No one was left unscathed.
Three elements control wildfire: weather, fuel and topography. The only one we can manage is fuel. Proven, science-based forest management tools like logging, thinning and controlled burns reduce excessive vegetation that fuel catastrophic wildfires.
Outside of the extreme example of 2020, in the past decade 86% of the acres burned in Oregon were on federal land. Excessive buildup of fuels from decades of poor management have left federal forests overstocked with disease- and insect-ridden trees and standing dead timber — extremely dangerous conditions with catastrophic results when lightning strikes. This buildup creates “ladder fuels” allowing fire to torch up to tree crowns where embers catch on the wind and spread fire for miles.

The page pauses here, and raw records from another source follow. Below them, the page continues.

Lemma load_store_disj m a n v b k :
  0 <= b -> b + Z.of_nat k <= a \/ a + Z.of_nat n <= b ->
  load (store m a n v) b k = load m b k.
Proof.
  intros. unfold load, store.
  rewrite bytes_memcpy_disj by (rewrite ?len_le_encode; lia). done.
Qed.

Lemma load_in_bytes m a n b k :
  0 <= a -> 0 <= b -> b + Z.of_nat k <= n ->
  load (bytes m a n) b k = load m (a + b) k.
Proof. intros. unfold load. rewrite bytes_bytes by lia. done. Qed.

Lemma load_memcpy_in m a d b k :
  0 <= a -> a + len d <= len m -> a <= b -> b + Z.of_nat k <= a + len d ->
  load (memcpy m a d) b k = load d (b - a) k.
Proof. intros. unfold load. rewrite bytes_memcpy_in by lia. done. Qed.

Lemma load_memcpy_disj m a d b k :
  0 <= b -> b + Z.of_nat k <= a \/ a + len d <= b ->
  load (memcpy m a d) b k = load m b k.
Proof. intros. unfold load. rewrite bytes_memcpy_disj by lia. done. Qed.

Lemma load_zeros n b k :
  0 <= b -> b + Z.of_nat k <= n ->
  load (replicate (Z.to_nat n) 0) b k = 0.
Proof.
  intros. unfold load. rewrite bytes_replicate by lia.
  rewrite Nat2Z.id. clear. induction k; simpl; [done | lia].
Qed.

Lemma load_memset_in m a n b k :
  0 <= a -> 0 <= n -> a + n <= len m -> a <= b -> b + Z.of_nat k <= a + n ->
  load (memset m a 0 n) b k = 0.
Proof.
  intros. unfold memset.
  rewrite load_memcpy_in by (rewrite ?len_replicate; lia).
  apply load_zeros; lia.
Qed.

Lemma load_memset_disj m a v n b k :
  0 <= n -> 0 <= b -> b + Z.of_nat k <= a \/ a + n <= b ->
  load (memset m a v n) b k = load m b k.
Proof.
  intros. unfold memset.
  apply load_memcpy_disj; rewrite ?len_replicate; lia.
Qed.

Lemma load_nonneg_bound m a n :
  Forall (fun b => 0 <= b < 256) m ->
  0 <= load m a n < 256 ^ Z.of_nat n.
Proof.
  intros Hm. unfold load.
  assert (Hb : Forall (fun b => 0 <= b < 256) (bytes m a (Z.of_nat n))).
  { unfold bytes. by apply Forall_take, Forall_drop. }
  assert (Hl : (length (bytes m a (Z.of_nat n)) <= n)%nat).
  { unfold bytes. rewrite length_take. lia. }
  revert Hb Hl. generalize (bytes m a (Z.of_nat n)). clear.
  induction n as [|n IH]; intros l Hb Hl.
  - destruct l; simpl in *; [lia|lia].
  - destruct l as [|b l]; simpl le_decode.
    + split; [lia|]. apply Z.pow_pos_nonneg; lia.
    + inversion Hb; subst. simpl in Hl.
      specialize (IH l ltac:(done) ltac:(lia)).
      rewrite Nat2Z.inj_succ, Z.pow_succ_r by lia. lia.
Qed.

(** ** Frames: what a write leaves alone *)

Lemma same_outside_refl lo hi m : same_outside lo hi m m.
Proof. split; done. Qed.

Lemma same_outside_trans lo hi m1 m2 m3 :
  same_outside lo hi m1 m2 -> same_outside lo hi m2 m3 ->
  same_outside lo hi m1 m3.
Proof.
  intros [L1 F1] [L2 F2]. split; [congruence|].
  intros b n Hb Hd. rewrite F2, F1; done.
Qed.

Lemma same_outside_weaken lo hi lo' hi' m m' :
  same_outside lo hi m m' -> lo' <= lo -> hi <= hi' ->
  same_outside lo' hi' m m'.
Proof.
  intros [L F] Hlo Hhi. split; [done|].
  intros b n Hb Hd. apply F; lia.
Qed.

Lemma same_outside_memcpy m a d :
  same_outside a (a + len d) m (memcpy m a d).
Proof.
  split; [by apply len_memcpy|].
  intros b n Hb Hd. apply bytes_memcpy_disj; done.
Qed.

Lemma same_outside_memset m a v n :
  0 <= n -> same_outside a (a + n) m (memset m a v n).
Proof.
  intros. unfold memset.
  pose proof (same_outside_memcpy m a (replicate (Z.to_nat n) v)) as S.
  rewrite len_replicate in S by lia. apply S; lia.
Qed.

Lemma same_outside_store m a n v :
  same_outside a (a + Z.of_nat n) m (store m a n v).
Proof.
  unfold store.
  pose proof (same_outside_memcpy m a (le_encode n v)) as S.
  rewrite len_le_encode in S. apply S; lia.
Qed.

Lemma load_frame lo hi m m' a n :
  same_outside lo hi m m' -> 0 <= a ->
  a + Z.of_nat n <= lo \/ hi <= a ->
  load m' a n = load m a n.
Proof. intros [_ F] Ha Hd. unfold load. by rewrite F. Qed.

Lemma bytes_frame lo hi m m' a n :
  same_outside lo hi m m' -> 0 <= a ->
  a + n <= lo \/ hi <= a ->
  bytes m' a n = bytes m a n.
Proof. intros [_ F] Ha Hd. by apply F. Qed.

Lemma len_frame lo hi m m' : same_outside lo hi m m' -> len m' = len m.
Proof. by intros [L _]. Qed.

(** ** Bitmaps *)

Lemma shiftr3 i : Z.shiftr i 3 = i / 8.
Proof. by rewrite Z.shiftr_div_pow2. Qed.

Lemma land7 i : Z.land i 7 = i mod 8.
Proof. change 7 with (Z.ones 3). by rewrite Z.land_ones. Qed.

Lemma test_bit_spec m base i :
  test_bit m base i =
  Z.b2z (Z.testbit (peek m (base + i / 8)) (i mod 8)).
Proof.
  unfold test_bit. rewrite shiftr3, land7.
  pose proof (Z.mod_pos_bound i 8).
  rewrite Z.testbit_spec' by lia.
  change 1 with (Z.ones 1). rewrite Z.land_ones by lia.
  rewrite Z.shiftr_div_pow2 by lia. done.
Qed.

Lemma test_bit_01 m base i : test_bit m base i = 0 \/ test_bit m base i = 1.
Proof. rewrite test_bit_spec. destruct (Z.testbit _ _); auto. Qed.

Lemma test_bit_frame lo hi m m' base i :
  same_outside lo hi m m' -> 0 <= base -> 0 <= i ->
  base + i / 8 < lo \/ hi <= base + i / 8 ->
  test_bit m' base i = test_bit m base i.
Proof.
  intros S Hb Hi Hd. rewrite !test_bit_spec. unfold peek.
  pose proof (Z.div_pos i 8).
  rewrite (load_frame lo hi m m') by (try done; lia). done.
Qed.

Lemma same_outside_set_bit m base i :
  same_outside (base + i / 8) (base + i / 8 + 1) m (set_bit m base i).
Proof.
  unfold set_bit. rewrite shiftr3.
  apply (same_outside_store m _ 1).
Qed.

Lemma len_set_bit m base i : len (set_bit m base i) = len m.
Proof. apply len_store. Qed.

Lemma peek_set_bit m base i :
  0 <= base -> 0 <= i -> base + i / 8 < len m ->
  peek (set_bit m base i) (base + i / 8) =
  Z.lor (peek m (base + i / 8)) (2 ^ (i mod 8)) mod 256.
Proof.
  intros. unfold set_bit, peek. rewrite shiftr3, land7.
  pose proof (Z.div_pos i 8). pose proof (Z.mod_pos_bound i 8).
  rewrite load_store_same by lia.
  unfold u8. change (256 ^ Z.of_nat 1) with 256. change (2 ^ 8) with 256.
  rewrite Z.mod_mod by lia.
  rewrite Z.shiftl_1_l.
  rewrite (Z.mod_small (2 ^ (i mod 8))); [done|].
  split; [lia|]. change 256 with (2 ^ 8). apply Z.pow_lt_mono_r; lia.
Qed.

Lemma test_bit_set_bit_same m base i :
  0 <= base -> 0 <= i -> base + i / 8 < len m ->
  test_bit (set_bit m base i) base i = 1.
Proof.
  intros. rewrite test_bit_spec, peek_set_bit by done.
  pose proof (Z.mod_pos_bound i 8).
  change 256 with (2 ^ 8).
  rewrite Z.mod_pow2_bits_low by lia.
  rewrite Z.lor_spec, Z.pow2_bits_true by lia.
  by rewrite orb_true_r.
Qed.

Lemma test_bit_set_bit_other m base i i' :
  0 <= base -> 0 <= i -> 0 <= i' -> i <> i' ->
  test_bit (set_bit m base i) base i' = test_bit m base i'.
Proof.
  intros Hb Hi Hi' Hne.
  destruct (decide (i / 8 = i' / 8)) as [E|E].
  - destruct (decide (base + i / 8 < len m)) as [Hl|Hl].
    + rewrite !test_bit_spec. rewrite <- E.
      rewrite peek_set_bit by done.
      pose proof (Z.mod_pos_bound i 8). pose proof (Z.mod_pos_bound i' 8).
      change 256 with (2 ^ 8).
      rewrite Z.mod_pow2_bits_low by lia.
      rewrite Z.lor_spec, Z.pow2_bits_false; [by rewrite orb_false_r|].
      intros E'. apply Hne.
      rewrite (Z.div_mod i 8), (Z.div_mod i' 8) by lia. congruence.
    + unfold set_bit, store. rewrite shiftr3.
      unfold memcpy. rewrite len_le_encode.
      destruct (Z.leb_spec (base + i / 8 + Z.of_nat 1) (len m));
        [lia|]. by rewrite andb_false_r.
  - pose proof (Z.div_pos i 8). pose proof (Z.div_pos i' 8).
    eapply test_bit_frame; [by apply same_outside_set_bit| done | done |lia].
Qed.

(** ** Machine integers in range *)

Lemma u64_small x : 0 <= x < 2 ^ 64 -> u64 x = x.
Proof. intros. unfold u64. by apply Z.mod_small. Qed.

Lemma u32_small x : 0 <= x < 2 ^ 32 -> u32 x = x.
Proof. intros. unfold u32. by apply Z.mod_small. Qed.

Lemma u16_small x : 0 <= x < 2 ^ 16 -> u16 x = x.
Proof. intros. unfold u16. by apply Z.mod_small. Qed.

Lemma u8_small x : 0 <= x < 2 ^ 8 -> u8 x = x.
Proof. intros. unfold u8. by apply Z.mod_small. Qed.

Create HintDb consts.
#[local] Hint Unfold BS INODE_SIZE ROOT_INO DIRECT_MAX DIRENT_SIZE SB_SIZE
  MAGIC UINT32_MAX
  sb.magic sb.version sb.block_size sb.total_blocks sb.inode_count
  sb.inode_bitmap_start sb.inode_bitmap_blocks sb.data_bitmap_start
  sb.data_bitmap_blocks sb.inode_table_start sb.inode_table_blocks
  sb.data_region_start sb.data_region_blocks sb.root_inode sb.mtime_epoch
  sb.flags sb.checksum
  ino.mode ino.links ino.uid ino.gid ino.size_bytes ino.atime ino.mtime
  ino.ctime ino.direct ino.inode_crc
  de.inode_no de.type de.name de.checksum inodes_per_blk : consts.

Ltac consts := repeat autounfold with consts in *.

Create Rewrite HintDb len.
#[local] Hint Rewrite len_store len_memcpy len_memset len_set_bit
  len_le_encode : len.

(** Side conditions of the buffer lemmas: constants unfolded, sizes
    rewritten, linear arithmetic. *)
Ltac side :=
  consts; autorewrite with len;
  rewrite ?len_replicate by lia;
  try lia.

Lemma load_store_same1 m a v :
  0 <= a -> a + 1 <= len m -> load (store m a 1 v) a 1 = u8 v.
Proof. intros. rewrite load_store_same by lia. done. Qed.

Fires on managed forestland are easier to put out because fuels are reduced through harvest, lands are replanted after fire, access is maintained through roads and fires are aggressively, but safely, put out. Young plantations may burn thoroughly and completely, but it is in these areas that firefighters are often able to gain control of a wildfire and stop it from spreading. I was on the Holiday Farm Fire, and after personally scouting miles of decommissioned and degraded federal road systems for fire line, it was evident that catching and holding fire on federal ground would be more difficult than on private land.
Since 2000, 15 of the 16 megafires in Oregon started on federally managed lands — many of them then spread to private and state lands where they were put out because of road access and better fuel management. In 2020, Oregon saw 17 large fires on the landscape. Over half of them, including many of the most destructive fires like the Beachie Creek, Archie Creek and Riverside fires, likely originated on federally managed lands and spread to other ownerships.

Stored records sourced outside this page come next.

(** ** Every way an invocation can go

    The paths through [fetch], one constructor each: the response returned
    and the world left behind, with the conditions under which the path is
    taken.  [fetch_run] below shows that every invocation follows one of
    them. *)

Inductive Run (P : Platform) (env : Env) (request : Request) (w : World)
  : Response → World → Prop :=
| run_options :
    method request = "OPTIONS" →
    Run P env request w
      {| body := None; status := 204; headers := corsHeaders |} w
| run_not_post :
    method request ≠ "OPTIONS" → method request ≠ "POST" →
    Run P env request w (json_response (only_errors "只支持 POST 请求") 405) w
| run_malformed (error : Thrown) :
    method request = "POST" → json request = Throw error →
    Run P env request w internal_error (caught error (read_body w))
| run_nullish (parsed : JsVal) (error : Thrown) :
    method request = "POST" → json request = Normal parsed →
    get_member "query" parsed = Throw error →
    Run P env request w internal_error (caught error (read_body w))
| run_no_query (parsed v : JsVal) :
    method request = "POST" → json request = Normal parsed →
    get_member "query" parsed = Normal v → truthy v = false →
    Run P env request w invalid_request (read_body w)
| run_query_not_text (members : gmap string JsVal) (v : JsVal) :
    request = post members → members !! "query" = Some v →
    truthy v = true → (∀ q, v ≠ JStr q) →
    Run P env request w internal_error
      (caught (not_a_function "body.query.toLowerCase") (read_body w))
| run_status (members : gmap string JsVal) (q : string) :
    request = post members → members !! "query" = Some (JStr q) →
    classify q = StatusQuery →
    Run P env request w
      (json_response (only_data (data_status "GraphQL API 正常运行中")) 200)
      (read_body w)
| run_unsupported (members : gmap string JsVal) (q : string) :
    request = post members → members !! "query" = Some (JStr q) →
    q ≠ "" → classify q = Unsupported →
    Run P env request w
      (json_response (only_errors "不支持的 GraphQL 查询") 200) (read_body w)
| run_blank (members : gmap string JsVal) (q : string) :
    request = post members → members !! "query" = Some (JStr q) →
    classify q = SendMessage →
    truthy (input_of members) = false
    ∨ (∃ s, input_of members = JStr s ∧ trim s = "") →
    Run P env request w
      (json_response (enveloped P w (JStr "") (Some input_required)) 200)
      (drawn (read_body w))
| run_input_not_text (members : gmap string JsVal) (q : string) :
    request = post members → members !! "query" = Some (JStr q) →
    classify q = SendMessage →
    truthy (input_of members) = true → (∀ s, input_of members ≠ JStr s) →
    Run P env request w internal_error
      (caught (not_a_function "input.trim") (read_body w))
| run_success (members : gmap string JsVal) (q s : string) (content : JsVal) :
    request = post members → members !! "query" = Some (JStr q) →
    classify q = SendMessage → input_of members = JStr s → trim s ≠ "" →
    outcome_of (upstream P (openAICall (JStr s) env)) = Success content →
    Run P env request w
      (json_response (enveloped P w content None) 200)
      (drawn (call_out (openAICall (JStr s) env) (read_body w)))
| run_rejected (members : gmap string JsVal) (q s : string)
    (statusCode : N) (rawBody : string) :
    request = post members → members !! "query" = Some (JStr q) →
    classify q = SendMessage → input_of members = JStr s → trim s ≠ "" →
    outcome_of (upstream P (openAICall (JStr s) env))
    = Rejected statusCode rawBody →
    Run P env request w
      (json_response
         (enveloped P w (JStr "")
            (Some (upstream_error_prefix ++ pretty statusCode))) 200)
      (drawn (log_error (rejection_log statusCode rawBody)
                (call_out (openAICall (JStr s) env) (read_body w))))
| run_failed (members : gmap string JsVal) (q s : string) (error : Thrown) :
    request = post members → members !! "query" = Some (JStr q) →
    classify q = SendMessage → input_of members = JStr s → trim s ≠ "" →
    outcome_of (upstream P (openAICall (JStr s) env))
    = TransportFailure error →
    Run P env request w
      (json_response
         (enveloped P w (JStr "") (Some (errorMessage error))) 200)
      (drawn (caught error
                (call_out (openAICall (JStr s) env) (read_body w)))).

These are simply the facts that help us move away from assigning blame and instead to uniting around solutions. Now is the time for practical solutions and actions to put out dangerous fires, protect against future catastrophic fires, and restore and rebuild communities.
Instead of assigning blame, our sector prefers to get to work. Every year Oregon’s timber industry provides millions of dollars of equipment and manpower to battle fires to save people and property, at the risk of their own lives. 2020 required even more — with state and federal firefighting resources spread thin, private foresters and loggers filled the gap. Private forest landowners and operators were and still are on the front lines supporting federal and state firefighting efforts, with more than 650 employees and over 350 pieces of privately owned equipment. In many cases, private resources were the only crews on significant portions of the 2020 fires. Some of those men and women had lost their own homes and still reported to the fire line the following day to help save surrounding communities.
And now that rains and firefighting efforts have slowed the spread of the fires, the forest sector is pivoting its focus to the future — restoration and regeneration of Oregon’s forests — a feat that will likely require over 100 million tree seedlings. Restoring hundreds of thousands of acres of damaged forest back to healthy, thriving forests is the best way to prevent dead and dying trees from re-burning in the future (dead trees create future fuel for wildfires) and maximize the forest’s ability to capture and store carbon.
That’s what we’ll be focused on in the coming months — solutions that help Oregonians recover. We invite others to join us.
Garrett Yarbrough is a Lane County forester and firefighter.